Paris, December 1876

To Mr. President and Members of the Conference of Constantinople

Sirs,

You were nominated to discuss the interests of a great number of people in the Orient, and to accomplish a work of peace and justice.

In coming before you today, we are not addressing your generous power for ourselves. Given the goodness we enjoy in the different governments where we were born and amongst the populations of which we form a part, we are deputies amongst you on behalf of the Jews of Germany, England, Austria, Belgium, France, Holland, Italy, and Switzerland, all united by belief in the same faith. We pray that your initiative will complement the work of humanity with which you are charged, and which promises so many important results.

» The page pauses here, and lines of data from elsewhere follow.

(* ===== verification/RawJsonTheorems.v ===== *)
(** What the protocol crate's raw admission decides, and what its diagnostics
    disclose. *)
From stdpp Require Import base list gmap strings.
From Stdlib Require Import ZArith Lia.
From S2P Require Import Prelude Utf8 JsonGrammar Scanner JsonLex JsonFacts.
From S2P Require Import JsonAdmission JsonAdmissionSound JsonAdmissionTheorems RawJson RawJsonSim.

(** * The document scan *)

Lemma sim_new bs limit : sim (Raw.RawJsonScanner_new bs limit) (JsonAdmission_new bs limit).
Proof. by split. Qed.

(** The scan of one value with the end check, as the codec's [parse_document]. *)
Definition raw_document (fuel : nat) : Raw.Scan unit :=
  skip_whitespace ;!
  Raw.parse_value fuel 0 ;!
  skip_whitespace ;!
  let! s := get in
  if bool_decide (Raw.position s = length (Raw.bytes s)) then ret tt else fail Raw.InvalidSyntax.

Lemma rel_document bs limit :
  rel_run (raw_document (3 * length bs + 3) (Raw.RawJsonScanner_new bs limit))
          (parse_document (JsonAdmission_new bs limit)).
Proof.
  assert (Hrel : rel (raw_document (3 * length bs + 3))
    (skip_whitespace ;!
     parse_value (3 * length bs + 3) 0 ;!
     skip_whitespace ;!
     let! s := get in
     if bool_decide (position s = length (input s)) then ret tt else fail InvalidSyntax)).
  { destruct (rel_parser (3 * length bs + 3)) as [Hv _].
    destruct (keeps_parser (3 * length bs + 3)) as [Kv _].
    unfold raw_document. apply rel_bind; [auto with sim| |keeps_auto]. intros [].
    apply rel_bind; [done| |keeps_auto]. intros [].
    apply rel_bind; [auto with sim| |keeps_auto]. intros [].
    intros s t Hst. unfold bind, get. rewrite (sim_pos _ _ Hst), (sim_bytes _ _ Hst).
    by case_bool_decide. }
  apply (Hrel _ _ (sim_new bs limit)).
Qed.

(** [admit_raw_json_document] reads a document of an admitted shape as
    [raw_document] does. *)
Definition shape_ok (top : Raw.RawJsonTopLevel) (first : option Z) : bool :=
  bool_decide (first = Some 123) || bool_decide (top = Raw.AnyValue).

(** A run without the reason of its refusal. *)
Definition erase {S E A} (m : M S E A) : M S unit A := λ s,
  match m s with
  | (Ok a, s') => (Ok a, s')
  | (Err _, s') => (Err tt, s')
  | (Panic, s') => (Panic, s')
  | (OutOfFuel, s') => (OutOfFuel, s')
  end.

Lemma erase_bind {S E A B} (m : M S E A) (k : A → M S E B) s :
  erase (bind m k) s = bind (erase m) (λ a, erase (k a)) s.
Proof. unfold erase, bind. by destruct (m s) as [[] ?]. Qed.

Lemma erase_bind_ext {S E F A B} (m : M S E A) (n : M S F A) (k : A → M S E B) (l : A → M S F B) s :
  erase m s = erase n s → (∀ a s', erase m s = (Ok a, s') → erase (k a) s' = erase (l a) s') →
  erase (bind m k) s = erase (bind n l) s.
Proof.
  intros Hm Hk. rewrite !erase_bind. unfold bind. rewrite <- Hm.
  destruct (erase m s) as [[] ?]; auto.
Qed.

Lemma erase_with_path {A} (m : Raw.Scan A) s : erase (Raw.with_path m) s = erase m s.
Proof. unfold erase, Raw.with_path. by destruct (m s) as [[] ?]. Qed.

Lemma erase_peek {E A} (k : option Z → M Raw.RawJsonScanner E A) s :
  erase (let! p := peek in k p) s = erase (k (head (cur_rest s))) s.
Proof. unfold erase, bind, peek, gets. by rewrite cur_rest_head. Qed.

Lemma raw_value_object fuel s :
  head (cur_rest s) = Some 123 → Raw.parse_value (S fuel) 0 s = Raw.parse_object fuel 0 s.
Proof. intros Hh. cbn [Raw.parse_value]. unfold bind, peek, gets. by rewrite cur_rest_head, Hh. Qed.

(** The position after leading whitespace. *)
Definition skipped (s : Raw.RawJsonScanner) : Raw.RawJsonScanner :=
  set_pos (skip_ws (cur_rest s) (cur_pos s)) s.

Lemma scan_document_ok fuel top s :
  shape_ok top (head (cur_rest (skipped s))) = true →
  erase (Raw.scan_document fuel top) s = erase (raw_document (S fuel)) s.
Proof.
  intros Hshape. unfold Raw.scan_document, raw_document.
  apply erase_bind_ext; [done|]. intros [] s' Hs'.
  assert (s' = skipped s) as -> by (by injection Hs').
  transitivity (erase (E := Raw.RawJsonAdmissionFailure)
    (Raw.with_path (Raw.parse_value (S fuel) 0) ;! skip_whitespace ;!
     let! s := get in
     if bool_decide (Raw.position s = length (Raw.bytes s)) then ret tt
     else fail (Raw.at_root Raw.InvalidSyntax)) (skipped s)).
  - rewrite erase_peek. apply erase_bind_ext; [|done].
    unfold shape_ok in Hshape. rewrite erase_with_path.
    destruct (head (cur_rest (skipped s))) as [b|] eqn:Hf; cycle 1.
    { cbn [Raw.parse_value]. by rewrite erase_peek, Hf. }
    rewrite bool_decide_Some_eqb in Hshape. destruct (Z.eqb_spec b 123) as [->|Hb].
    + rewrite erase_with_path. unfold erase. by rewrite raw_value_object.
    + simpl in Hshape. apply bool_decide_eq_true in Hshape as ->.
      by destruct (b =? 91); rewrite erase_with_path.
  - apply erase_bind_ext; [apply erase_with_path|]. intros [] s' _.
    apply erase_bind_ext; [done|]. intros [] s'' _. unfold erase, bind, get. by case_bool_decide.
Qed.

Lemma scan_document_refused fuel top s :
  shape_ok top (head (cur_rest (skipped s))) = false → ∃ e s', Raw.scan_document fuel top s = (Err e, s').
Proof.
  intros Hshape. unfold Raw.scan_document, bind at 1, skip_whitespace at 1, modify. fold (skipped s).
  unfold bind at 1, peek, gets. rewrite cur_rest_head.
  unfold shape_ok in Hshape. destruct (head (cur_rest (skipped s))) as [b|]; [|by eexists _, _].
  rewrite bool_decide_Some_eqb in Hshape. zbool. apply bool_decide_eq_false in H0.
  rewrite (proj2 (Z.eqb_neq b 123)) by done.
  destruct (b =? 91), top; try done; by eexists _, _.
Qed.

(** * Byte-order marks *)

Lemma has_bom_spec bs :
  Raw.has_bom bs = true ↔ ∃ p r, bs = p ++ [239; 187; 191] ++ r.
Proof.
  split.
  - induction bs as [|a [|b [|c r]] IH]; try done. cbn [Raw.has_bom]. rewrite orb_true_iff.
    intros [H|H].
    + zbool. subst. by exists [], r.
    + destruct (IH H) as (p & r' & ->). by exists (a :: p), r'.
  - intros (p & r & ->). induction p as [|a p IH]; [done|]. simpl in *.
    destruct (p ++ 239 :: 187 :: 191 :: r) as [|b [|c l]]; try done. by rewrite IH, orb_true_r.
Qed.

(** * The verdict *)

Lemma head_skipped bs limit w raw rest :
  bs = w ++ raw ++ rest → ws w → head_not is_ws raw → raw ≠ [] →
  cur_rest (skipped (Raw.RawJsonScanner_new bs limit)) = raw ++ rest.
Proof.
  intros -> Hw Hh Hne. unfold skipped, cur_rest. simpl. rewrite drop_0, skip_ws_spec.
  rewrite take_while_app by (done || by destruct raw). cbn [Nat.add]. apply drop_app_length.
Qed.

Lemma denotes_object_head j raw :
  denotes j raw → head raw = Some 123 ↔ ∃ ms, j = JObj ms.
Proof.
  intros Hj. destruct Hj as [| | |tok ds Hn|raw cs Hs|w Hw|js w body Hw He|w Hw|ms w body Hw Hm];
    try (split; [done|by intros (? & ?)]); try (split; [by eauto|done]).
  - destruct (json_number_head _ _ Hn) as (b & r & -> & Hb). split; [intros [= ->]; lia|by intros (? & ?)].
  - destruct Hs as (b & -> & _). split; [done|by intros (? & ?)].
Qed.

Definition top_level_ok (top : Raw.RawJsonTopLevel) (j : json) : Prop :=
  top = Raw.AnyValue ∨ ∃ ms, j = JObj ms.

Lemma shape_document top bs limit j :
  document j bs →
  shape_ok top (head (cur_rest (skipped (Raw.RawJsonScanner_new bs limit)))) = true ↔ top_level_ok top j.
Proof.
  intros (w1 & raw & w2 & Hbs & Hw1 & Hj & Hw2).
  destruct (denotes_head _ _ Hj) as (b & r & Hb & Hst). pose proof (value_start_not _ Hst) as (Hnw & _).
  rewrite (head_skipped bs limit w1 raw w2) by (subst raw; done).
  unfold shape_ok, top_level_ok. rewrite orb_true_iff, !bool_decide_eq_true.
  rewrite <- (denotes_object_head j raw Hj). subst raw. simpl. tauto.
Qed.

Section admission.
Context (bs : list Z) (limit : Z) (top : Raw.RawJsonTopLevel).
Context (Hlen : zlen bs <= isize_max) (Hlimit : 0 <= limit).

Definition raw_admissible : Prop :=
  zlen bs <= limit ∧ (¬ ∃ p r, bs = p ++ [239; 187; 191] ++ r) ∧ valid_utf8 bs ∧
  ∃ j, document j bs ∧ within (codec_limits limit) j ∧ distinct j = true ∧ top_level_ok top j.

Lemma raw_admissible_iff :
  raw_admissible ↔ zlen bs <= limit ∧ Raw.has_bom bs = false ∧ from_utf8 bs = true ∧
    ∃ j, document j bs ∧ within (codec_limits limit) j ∧ distinct j = true ∧ top_level_ok top j.
Proof. unfold raw_admissible. by rewrite <- has_bom_spec, not_true_iff_false, <- from_utf8_spec. Qed.

(** The outcome of the scan, by what the codec's pass finds. *)
Lemma scan_document_verdict :
  valid_utf8 bs →
  match (Raw.scan_document (3 * length bs + 2) top (Raw.RawJsonScanner_new bs limit)).1 with
  | Ok _ => ∃ j, document j bs ∧ within (codec_limits limit) j ∧ distinct j = true ∧ top_level_ok top j
  | Err _ => ∀ j, document j bs → within (codec_limits limit) j → distinct j = true → ¬ top_level_ok top j
  | _ => False
  end.
Proof.
  intros Hv. set (s := Raw.RawJsonScanner_new bs limit).
  destruct (shape_ok top (head (cur_rest (skipped s)))) eqn:Hshape; cycle 1.
  { destruct (scan_document_refused (3 * length bs + 2) top s Hshape) as (e & s' & ->). simpl.
    intros j Hd _ _ Htop. apply (shape_document top bs limit j Hd) in Htop. unfold s in *. congruence. }
  pose proof (scan_document_ok (3 * length bs + 2) top s Hshape) as Hrun.
  replace (S (3 * length bs + 2)) with (3 * length bs + 3)%nat in Hrun by lia.
  pose proof (rel_document bs limit) as Hrel. fold s in Hrel.
  pose proof (parse_document_sound bs limit Hv Hlen Hlimit) as Hsound.
  pose proof (parse_document_complete bs limit Hv Hlen Hlimit) as Hcomp.
  unfold erase, wp, rel_run in *.
  destruct (Raw.scan_document _ top s) as [[[]| | |] s1],
    (raw_document _ s) as [[[]| | |] s2], (parse_document _) as [[[]| | |] t]; simplify_eq; try done; simpl.
  - destruct Hsound as (j & s0 & env & Hd & Hw & Hdup & _). destruct Hrel as [_ Hst].
    rewrite (sim_duplicate _ _ Hst) in Hdup. exists j. split_and!; try done; [by destruct (distinct j)|].
    by apply (shape_document top bs limit j Hd).
  - intros j Hd Hw Hj _. specialize (Hcomp j Hd Hw). rewrite Hj in Hcomp. simpl in Hcomp. congruence.
  - intros j Hd Hw _ _. by apply (Hcomp j Hd Hw).
Qed.
End admission.

Lemma raw_verdict bs limit top :
  zlen bs <= isize_max → 0 <= limit →
  match Raw.admit_raw_json_document bs limit top with
  | Ok _ => raw_admissible bs limit top
  | Err _ => ¬ raw_admissible bs limit top
  | Panic | OutOfFuel => False
  end.
Proof.
  intros Hlen Hlimit. pose proof (raw_admissible_iff bs limit top) as Hiff.
  pose proof (scan_document_verdict bs limit top Hlen Hlimit) as Hscan.
  rewrite <- from_utf8_spec in Hscan. unfold Raw.admit_raw_json_document.
  case_goal_if; zbool; [rewrite Hiff; lia|]. case_goal_if; [rewrite Hiff; by intros (_ & ? & _)|].
  destruct (from_utf8 bs) eqn:Hutf8; simpl; [|rewrite Hiff; by intros (_ & _ & ? & _)].
  specialize (Hscan eq_refl). destruct (_.1) as [[]| | |]; try done; rewrite Hiff; naive_solver.
Qed.

(** C4: [admit_raw_json_document] always returns, and accepts exactly the inputs
    of at most the given length that contain no UTF-8 byte-order mark anywhere,
    are well-formed UTF-8, and are an RFC 8259 document within the limits whose
    objects have distinct member names and whose top-level value is an object
    unless any value is allowed. *)
Theorem admit_raw_json_document_correct bs limit top :
  zlen bs <= isize_max → 0 <= limit →
  match Raw.admit_raw_json_document bs limit top with
  | Ok _ => raw_admissible bs limit top
  | Err _ => ¬ raw_admissible bs limit top
  | Panic | OutOfFuel => False
  end.
Proof. apply raw_verdict. Qed.

(** * Diagnostics *)

(** The characters a redacted path is made of. *)
Definition path_char (c : Z) : bool :=
  Raw.is_ascii_alphanumeric c || (c =? 95) || (c =? 46) || (c =? 45) ||
  (c =? 42) || (c =? 126) || (c =? 47).

Lemma redact_name_spec name k :
  (k ≤ Raw.MAX_RAW_JSON_PATH_SEGMENT_BYTES)%nat →
  Forall (λ c, path_char c = true) (Raw.redact_name name k) ∧
  (length (Raw.redact_name name k) ≤ Raw.MAX_RAW_JSON_PATH_SEGMENT_BYTES + 1 - k)%nat.
Proof.
  revert k. induction name as [|c name IH]; intros k Hk; cbn [Raw.redact_name]; [split; [done|cbn [length]; lia]|].
  case_decide; [split; [by apply Forall_singleton|cbn [length]; lia]|].
  destruct (IH (S k)) as [IH1 IH2]; [lia|]. split; [|cbn [length]; lia]. constructor; [|done].
  case_goal_if; [|done]. unfold path_char. rewrite !orb_true_iff in *. tauto.
Qed.

Lemma to_digits_spec fuel n acc :
  Forall (λ c, path_char c = true) acc → 0 <= n →
  Forall (λ c, path_char c = true) (Raw.to_digits fuel n acc) ∧
  (length (Raw.to_digits fuel n acc) ≤ fuel + length acc)%nat.
Proof.
  revert n acc. induction fuel as [|fuel IH]; intros n acc Ha Hn; cbn [Raw.to_digits]; [done|].
  assert (Hc : path_char (48 + n mod 10) = true).
  { unfold path_char, Raw.is_ascii_alphanumeric. pose proof (Z.mod_pos_bound n 10).
    rewrite (proj2 (Z.leb_le 48 _)), (proj2 (Z.leb_le _ 57)) by lia. done. }
  case_goal_if; [split; [by constructor|cbn [length]; lia]|].
  destruct (IH (n / 10) ((48 + n mod 10) :: acc)) as [? Hl]; [by constructor|by apply Z.div_pos|].
  split; [done|]. simpl in Hl. lia.
Qed.

Definition segment_ok (seg : Raw.RawJsonPathSegment) : Prop :=
  match seg with Raw.Member _ => True | Raw.Index i => 0 <= i <= usize_max end.

Lemma redact_segment_spec seg :
  segment_ok seg →
  Forall (λ c, path_char c = true) (Raw.redact_segment seg) ∧
  (length (Raw.redact_segment seg) ≤ Raw.MAX_RAW_JSON_PATH_SEGMENT_BYTES + 2)%nat.
Proof.
  intros Hs. destruct seg as [name|i]; unfold Raw.redact_segment; cbn [length].
  - destruct (redact_name_spec name 0) as [? ?]; [lia|]. split; [by constructor|lia].
  - destruct (to_digits_spec 20 i []) as [? Hl]; [done|apply Hs|]. split; [constructor; [reflexivity|assumption]|].
    unfold Raw.to_string, Raw.MAX_RAW_JSON_PATH_SEGMENT_BYTES. cbn [length] in Hl. lia.
Qed.

(** Whatever the document, the path of a refusal discloses at most sixteen
    steps of 66 characters and a two-character ellipsis, all of them letters,
    digits or one of [_ . - * ~ /]: no control character, quote or byte of a
    value can reach a log line through it. *)
Theorem redacted_path_bounded p :
  Forall segment_ok p →
  Forall (λ c, path_char c = true) (Raw.redact_raw_json_path p) ∧
  (length (Raw.redact_raw_json_path p) ≤ 16 * 66 + 2)%nat.
Proof.
  intros Hp. unfold Raw.redact_raw_json_path.
  assert (Forall segment_ok (take Raw.MAX_RAW_JSON_PATH_SEGMENTS p)) as Ht by by apply Forall_take.
  assert (length (take Raw.MAX_RAW_JSON_PATH_SEGMENTS p) ≤ 16)%nat as Hl
    by (rewrite length_take; apply Nat.le_min_l).
  revert Ht Hl. generalize (take Raw.MAX_RAW_JSON_PATH_SEGMENTS p). intros l Hl Hlen.
  assert (Forall (λ c, path_char c = true) (concat (Raw.redact_segment <$> l)) ∧
    (length (concat (Raw.redact_segment <$> l)) ≤ 66 * length l)%nat) as [Hc1 Hc2].
  { clear Hlen. induction Hl as [|seg l Hs Hl [IH1 IH2]]; [done|].
    destruct (redact_segment_spec seg Hs) as [H1 H2]. rewrite fmap_cons. cbn [concat].
    rewrite length_app. split; [by apply Forall_app|].
    unfold Raw.MAX_RAW_JSON_PATH_SEGMENT_BYTES in H2. cbn [length]. lia. }
  rewrite length_app, Forall_app. case_decide; rewrite ?Forall_cons; (split; [done|]);
    cbn [length]; lia.
Qed.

You are meeting to arrange the civil and political status of diverse populations in the Orient. We Jews, citizens of liberal nations, came to ask that you make no distinction between peoples of different religions, and to ensure that our coreligionists have the same rights as other inhabitants of these areas.

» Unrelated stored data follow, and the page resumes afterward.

(* ===== verification/CodecAdmission.v ===== *)
(** What the codec admits as one frame, and what its rejections disclose. *)
From stdpp Require Import base list gmap strings.
From Stdlib Require Import ZArith Lia.
From S2P Require Import Prelude Utf8 JsonGrammar Scanner JsonFacts Sink.
From S2P Require Import JsonAdmission JsonAdmissionTheorems RawJson RawJsonTheorems.
From S2P Require Import RequestId JsonRpc Codec.

(** A frame a codec can be given: it fits in memory. *)
Definition codec_typed (c : Codec) : Prop := 0 <= max_message_size c <= usize_max.

(** * The two admission passes *)

Lemma admit_describes frame limit env :
  valid_utf8 frame → zlen frame <= isize_max → 0 <= limit → JsonAdmission_admit frame limit = Ok env →
  ∃ j, document j frame ∧ within (codec_limits limit) j ∧ distinct j = true ∧ describes frame j env.
Proof.
  intros Hv Hl Hlim Hok. pose proof (admit_verdict frame limit Hv Hl Hlim) as H. by rewrite Hok in H.
Qed.

Lemma describes_root frame j env :
  describes frame j env → root_is_object env = true → ∃ ms, j = JObj ms.
Proof. unfold describes. destruct j; try (by intros ->); eauto. Qed.

Lemma second_pass frame limit env :
  zlen frame <= limit → valid_utf8 frame → zlen frame <= isize_max →
  JsonAdmission_admit frame limit = Ok env → root_is_object env = true →
  Raw.admit_raw_jsonrpc_document frame limit =
    if Raw.has_bom frame then Err Raw.ByteOrderMark else Ok tt.
Proof.
  intros Hlim Hv Hl Hok Hroot. pose proof (zlen_nonneg frame).
  destruct (admit_describes frame limit env Hv Hl ltac:(lia) Hok) as (j & Hd & Hw & Hj & Henv).
  destruct (describes_root _ _ _ Henv Hroot) as [ms ->].
  pose proof (raw_verdict frame limit Raw.JsonRpcObject Hl ltac:(lia)) as Hraw.
  unfold Raw.admit_raw_jsonrpc_document. destruct (Raw.has_bom frame) eqn:Hbom.
  - unfold Raw.admit_raw_json_document. rewrite (proj2 (Z.ltb_ge _ _)), Hbom by lia. done.
  - destruct (Raw.admit_raw_json_document _ _ _) as [[]|e| |]; try done. exfalso. apply Hraw.
    apply raw_admissible_iff. split_and!; [lia|done|by apply from_utf8_spec|].
    exists (JObj ms). split_and!; try done. right. eauto.
Qed.

(** The codec scans an accepted envelope a second time with the protocol
    crate's scanner; on every frame its own pass has admitted as an object, that
    second pass can only object to a byte-order mark. *)
Theorem second_pass_only_rejects_bom frame limit env :
  zlen frame <= limit → valid_utf8 frame → zlen frame <= isize_max →
  JsonAdmission_admit frame limit = Ok env → root_is_object env = true →
  Raw.admit_raw_jsonrpc_document frame limit =
    if Raw.has_bom frame then Err Raw.ByteOrderMark else Ok tt.
Proof. apply second_pass. Qed.

(** * Envelopes *)

(** The members decide the direction of a message. *)
Definition is_response (ms : list (list Z * json)) : Prop :=
  chars_of "result" ∈ ms.*1 ∨ chars_of "error" ∈ ms.*1.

The events happening in the Danubian provinces are painful proof that clearly demonstrates the danger of inequality of rights between the diverse populations of the same country, as was done through the Treaty of Paris in 1856 and the Convention of Paris in 1858. Every privilege given to one race or faith gives way to persecution, as the persecutions taking place in Romania or Serbia have shown Europe for so many years. We hope that the hour has come to put an end to these persecutions.

In Turkey, equal treatment of all of the non-Muslim populations has always been guaranteed. At present, Jews are mentioned in all of the laws that were given to advance the empire and improve the status of the reayas, as did the Hatti Sherif of Gulhane of 13 November 1839 and the Hatti Humayun of 1856.1 Ottoman civil law gave equality to all people without distinction of race or faith in the eyes of the law. These precedents promise that the Jews as well as all non-Muslim subjects will equally enjoy the improvements that will be introduced by the governance and policies of Turkey.

Translated by
Dina
Danon
.

This letter reports on a conference held by the Alliance Israélite Universelle in Istanbul on the situation of Eastern Jews; it was written in December 1876 and published by a leading Ladino periodical, El Tiempo, on January 19, 1877.

Notes

The book appended to this letter, entitled The Status of the Jews in Serbia and in Romania, pp. 1–31. [The Hatti Sherif of 13 November 1839 and the Hatti Humayun of 1856 are decrees central to the Ottoman Tanzimat, or “Reorganization.” Among the many reforms introduced by these edicts was equal treatment of all of the empire’s subjects regardless of religion.—Trans.]

Published in: The Posen Library of Jewish Culture and Civilization, vol. 6.